Here's a proof (with a slight modification of **Lemma (A)**):

If \\(s : X \rightarrow A\\) has a left inverse \\(r\\), then \\(s(x) = s(y) \implies rs(x) = rs(y) \implies x = y\\), so \\(s\\) is injective.

If \\(r : A \rightarrow X\\) has a right inverse \\(s\\), then for any \\(x \in X\\) we have \\(r(s(x)) = rs(x) = x\\), so \\(r\\) is surjective.

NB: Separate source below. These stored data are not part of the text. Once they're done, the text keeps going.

(** [rte_mbuf.h], [rte_mempool.h]. *)
Class MempoolLaws H `{Dpdk H} : Prop := {
  (* "The pointer to the new mbuf on success, NULL if allocation failed"; the
     new mbuf has one segment, which has a length of 0 *)
  pktmbuf_alloc_ok mp w p w' : rte_pktmbuf_alloc mp w = (p, w') → p ≠ null →
    ∃ s b, d_pools (obs w) !! mp = Some s ∧ p ∈ s ∧ fresh_mbuf mp b ∧
      obs w' = set_mbufs (<[p := b]> (d_mbufs (obs w)))
        (set_pools (<[mp := s ∖ {[+ p +]}]> (d_pools (obs w))) (obs w));
  pktmbuf_alloc_null mp w w' : rte_pktmbuf_alloc mp w = (null, w') → obs w' = obs w;
  (* "Free a packet mbuf back into its original mempool" *)
  pktmbuf_free_ok p w : is_Some (d_mbufs (obs w) !! p) →
    obs (rte_pktmbuf_free p w) = put_one p (obs w);
  (* "0: Success; -ENOENT: Not enough entries in the mempool; no mbufs are
     retrieved"; the new mbufs are as [rte_pktmbuf_alloc]'s *)
  pktmbuf_alloc_bulk_ok mp n w tbl w' :
    rte_pktmbuf_alloc_bulk mp n w = ((0, tbl), w') →
    ∃ s bs, d_pools (obs w) !! mp = Some s ∧ Z.of_nat (length tbl) = n ∧
      list_to_set_disj tbl ⊆ s ∧ Forall (λ p, p ≠ null) tbl ∧
      length bs = length tbl ∧ Forall (fresh_mbuf mp) bs ∧
      obs w' = set_mbufs (list_to_map (zip tbl bs) ∪ d_mbufs (obs w))
        (set_pools (<[mp := s ∖ list_to_set_disj tbl]> (d_pools (obs w))) (obs w));
  pktmbuf_alloc_bulk_fail mp n w rc tbl w' :
    rte_pktmbuf_alloc_bulk mp n w = ((rc, tbl), w') → rc ≠ 0 → obs w' = obs w;
  (* "Put several objects back in the mempool": the first [n] of the table *)
  mempool_put_bulk_ok mp tbl n w : Z.of_nat (length tbl) = n →
    obs (rte_mempool_put_bulk mp tbl n w)
    = add_to_pool mp (list_to_set_disj tbl) (obs w);
  (* "The pointer to the new allocated mempool, on success. NULL on error" *)
  mempool_create_ok args w p w' : rte_mempool_create args w = (p, w') → p ≠ null →
    d_pools (obs w) !! p = None ∧ d_pool_names (obs w) !! mp_name args = None ∧
    ∃ s, size s = Z.to_nat (mp_n args) ∧
      obs w' = set_pool_names (<[mp_name args := p]> (d_pool_names (obs w)))
        (set_pools (<[p := s]> (d_pools (obs w))) (obs w));
  mempool_create_null args w w' : rte_mempool_create args w = (null, w') → obs w' = obs w;
  (* "The pointer to the mempool matching the name, or NULL if not found" *)
  mempool_lookup_ok name w :
    (rte_mempool_lookup name w).1 = default null (d_pool_names (obs w) !! name) ∧
    obs (rte_mempool_lookup name w).2 = obs w;
  (* "Unlink the mempool from global list, free the memory chunks, and all
     memory referenced by the mempool": its objects are gone *)
  mempool_free_ok mp w : is_Some (d_pools (obs w) !! mp) →
    obs (rte_mempool_free mp w)
    = set_mbufs (filter (λ kv, m_pool kv.2 ≠ mp) (d_mbufs (obs w)))
        (set_pool_names (filter (λ kv, kv.2 ≠ mp) (d_pool_names (obs w)))
           (set_pools (delete mp (d_pools (obs w))) (obs w)))
}.

(** [rte_ring.h]. *)
Class RingLaws H `{Dpdk H} : Prop := {
  (* "The real usable ring size is count-1"; the name must be new *)
  ring_create_ok name count socket flags w r w' :
    rte_ring_create name count socket flags w = (r, w') → r ≠ null →
    d_rings (obs w) !! r = None ∧ d_ring_names (obs w) !! name = None ∧
    obs w' = set_ring_names (<[name := r]> (d_ring_names (obs w)))
      (set_rings (<[r := RteRing (count - 1) []]> (d_rings (obs w))) (obs w));
  ring_create_null name count socket flags w w' :
    rte_ring_create name count socket flags w = (null, w') → obs w' = obs w;
  (* "The pointer to the ring matching the name, or NULL if not found" *)
  ring_lookup_ok name w :
    (rte_ring_lookup name w).1 = default null (d_ring_names (obs w) !! name) ∧
    obs (rte_ring_lookup name w).2 = obs w;
  (* "0: Success; objects enqueued. -ENOBUFS: Not enough room in the ring to
     enqueue; no object is enqueued" *)
  ring_enqueue_ok r rg p w : d_rings (obs w) !! r = Some rg →
    Z.of_nat (length (rg_items rg)) < rg_cap rg →
    (rte_ring_enqueue r p w).1 = 0 ∧
    obs (rte_ring_enqueue r p w).2
    = set_rings (<[r := RteRing (rg_cap rg) (rg_items rg ++ [p])]> (d_rings (obs w))) (obs w);
  ring_enqueue_full r rg p w : d_rings (obs w) !! r = Some rg →
    rg_cap rg ≤ Z.of_nat (length (rg_items rg)) →
    (rte_ring_enqueue r p w).1 ≠ 0 ∧ obs (rte_ring_enqueue r p w).2 = obs w;
  (* "0: Success, objects dequeued. -ENOENT: Not enough entries in the ring to
     dequeue; no object is dequeued"; the object goes to [*obj_p] *)
  ring_dequeue_ok r cap p items slot w : d_rings (obs w) !! r = Some (RteRing cap (p :: items)) →
    (rte_ring_dequeue r slot w).1 = (0, p) ∧
    obs (rte_ring_dequeue r slot w).2
    = set_rings (<[r := RteRing cap items]> (d_rings (obs w))) (obs w);
  ring_dequeue_empty r cap slot w : d_rings (obs w) !! r = Some (RteRing cap []) →
    (rte_ring_dequeue r slot w).1.1 ≠ 0 ∧ (rte_ring_dequeue r slot w).1.2 = slot ∧
    obs (rte_ring_dequeue r slot w).2 = obs w;
  (* "The number of objects enqueued, either 0 or n" *)
  ring_enqueue_bulk_ok r rg tbl n w : d_rings (obs w) !! r = Some rg →
    0 ≤ n ≤ Z.of_nat (length tbl) →
    Z.of_nat (length (rg_items rg)) + n ≤ rg_cap rg →
    (rte_ring_enqueue_bulk r tbl n w).1 = n ∧
    obs (rte_ring_enqueue_bulk r tbl n w).2
    = set_rings (<[r := RteRing (rg_cap rg) (rg_items rg ++ take (Z.to_nat n) tbl)]>
        (d_rings (obs w))) (obs w);
  ring_enqueue_bulk_full r rg tbl n w : d_rings (obs w) !! r = Some rg →
    0 ≤ n ≤ Z.of_nat (length tbl) →
    rg_cap rg < Z.of_nat (length (rg_items rg)) + n →
    (rte_ring_enqueue_bulk r tbl n w).1 = 0 ∧ obs (rte_ring_enqueue_bulk r tbl n w).2 = obs w;
  (* "Number of objects dequeued, or 0 if ring is empty": up to n objects,
     stored in the first entries of the table *)
  ring_dequeue_burst_ok r rg tbl n w : d_rings (obs w) !! r = Some rg →
    0 ≤ n ≤ Z.of_nat (length tbl) →
    let k := Nat.min (Z.to_nat n) (length (rg_items rg)) in
    (rte_ring_dequeue_burst r tbl n w).1
    = (Z.of_nat k, take k (rg_items rg) ++ drop k tbl) ∧
    obs (rte_ring_dequeue_burst r tbl n w).2
    = set_rings (<[r := RteRing (rg_cap rg) (drop k (rg_items rg))]> (d_rings (obs w))) (obs w);
  ring_free_ok r w : is_Some (d_rings (obs w) !! r) →
    obs (rte_ring_free r w)
    = set_ring_names (filter (λ kv, kv.2 ≠ r) (d_ring_names (obs w)))
        (set_rings (delete r (d_rings (obs w))) (obs w))
}.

The converses are slightly tricksier.

If \\(s : X \rightarrow A\\) is injective, and \\(a \in A\\) is in the image of \\(s\\), we can define \\(r(a)\\) to be the unique \\(X\\)-element sent to \\(a\\). If \\(a\\) is _not_ in the image of \\(s\\), we can define it to be whatever we like – but we must define it to be something, so \\(X\\) cannot be empty. If \\(X\\) is empty then we need \\(A\\) empty too in order to get a left inverse.

in summary: an injection \\(s : X \rightarrow A\\) always has a left inverse _unless_ \\(X\\) is empty and \\(A\\) is non-empty.

If \\(r : A \rightarrow X\\) is surjective, then for each \\(x \in X\\) we can associate a non-empty set \\(A_x\\) of \\(A\\)-elements sent to \\(x\\). If we can pick one element from each \\(A_x\\), we can build a right inverse – but this requires (and for that matter implies) the Axiom of Choice.

in summary: a surjection \\(r : A \rightarrow X\\) always has a right inverse _providing_ we accept the Axiom of Choice.